In the afternoon, T and I stuck little Canadian flags onto our bikes and rode to Kensington Market and ChinaTown (designated tourist spots so guaranteed to be open on a holiday) to get two small chickens. As we rode, we were amazed to see that everything was open! LCBO and supermarkets included. What gives? Since when do people postpone the July 1 holiday??

Sure, I get that people should still get to take the Monday off is July 1 falls on a Sunday, even if they normally work on a Sunday. But the actual festivities are supposed to take place on the actual day. Aren’t they?!

Even so, the roads were pretty empty and riding was a pleasure in spite of the blazing sun. Until we got to Italytown on College. It was still pleasurable but what mayhem! The Eurocup soccer final between Italy and Spain was just about to start. The sidewalks, cafes and bars were jammed with people wearing Italian flags as capes OR red and yellow T-shirts in support of Spain. And then there were the people in the street… on our bikes, we were passing the cars. Honking cars that were festooned with Italian flags. One car had music blaring from the open windows and a girl standing up with her head and arms sticking out of the sun roof waving two Italian flags and screaming “Wwwhhhhhoooooooooooooooooo!!” Everyone was smiling, whether clad in red and gold, or draped in green, white and red.
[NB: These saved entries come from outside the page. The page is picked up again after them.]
Definition run0 : session := state_of (Ret tt (ssh_alloc_session_state tt)) (ssh_alloc_session_state tt).
Definition run1 : session := match ssh_packet_set_connection run0 with Some s => s | None => run0 end.
Definition run2 : session := state_of (kex_ready (replicate 10 (lit "none")) run1) run1.
Definition run3 : session := state_of (kex_send_kexinit run2) run2.
Definition run4 : session := state_of (sshpkt_send (set_outgoing_packet data_packet run3)) run3.
Definition run5 : session :=
  set_kex (option_map (set_kex_newkeys_out (Some no_keys)) (kex run4)) run4.
Definition run6 : session := state_of (sshpkt_send (set_outgoing_packet newkeys_packet run5)) run5.

Lemma run_steps : qsteps run1
  ([] ++ [] ++ [] ++ [mk_packet 94 data_packet] ++ [] ++ [mk_packet 21 newkeys_packet]) run6.
Proof.
  rewrite !app_assoc.
  refine (qs_cons _ _ run5 _ _ (qs_cons _ _ run4 _ _ (qs_cons _ _ run3 _ _
            (qs_cons _ _ run2 _ _ (qs_cons _ _ run1 _ _ (qs_nil _) _) _) _) _) _).
  - apply (q_ready (replicate 10 (lit "none"))). vm_compute. reflexivity.
  - apply q_kexinit. vm_compute. reflexivity.
  - apply (q_send data_packet run3). vm_compute. reflexivity.
  - apply q_other. vm_compute. reflexivity.
  - apply (q_send newkeys_packet run5). vm_compute. reflexivity.
Qed.

Lemma sent_in_order_witness :
  map p_type (sent run6) = [20; 21; 94] /\
  not_kex (sent run6) ++ outgoing run6 = [mk_packet 94 data_packet].
Proof.
  split; [vm_compute; reflexivity|].
  exact (sent_in_order tt run1 _ run6 eq_refl run_steps).
Defined.

Lemma exchange_exclusive_witness : outgoing run4 = [mk_packet 94 data_packet] /\
  exchange_open (sent run6) = Some (rekeying run6) /\ (outgoing run6 <> [] -> rekeying run6 = true).
Proof.
  split; [vm_compute; reflexivity|].
  exact (exchange_exclusive tt run1 _ run6 eq_refl run_steps).
Defined.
Laughing, at last we managed to get home to prepare our feast: T butterflied the chickens and then slathered them with a dry rub. Then he made peanut sauce. And decided that one sauce wasn’t enough. So he made a South-Indian coconut sauce (we were particularly thrilled with this sauce; T said it took him right back to Kerala) and mint chutney (without the green mango and coriander leaf). Then he cooked okra til it was chewy and dry (no slime for us, thank you very much!) And finally, he boiled and simmered Basmati rice, adding fried peas and ginger once it was done, to make pilau.

While T was barbecuing the chickens, B and I stir-fried Swiss chard with onions, ginger and apricots (basically following our recipe for Beet Tops).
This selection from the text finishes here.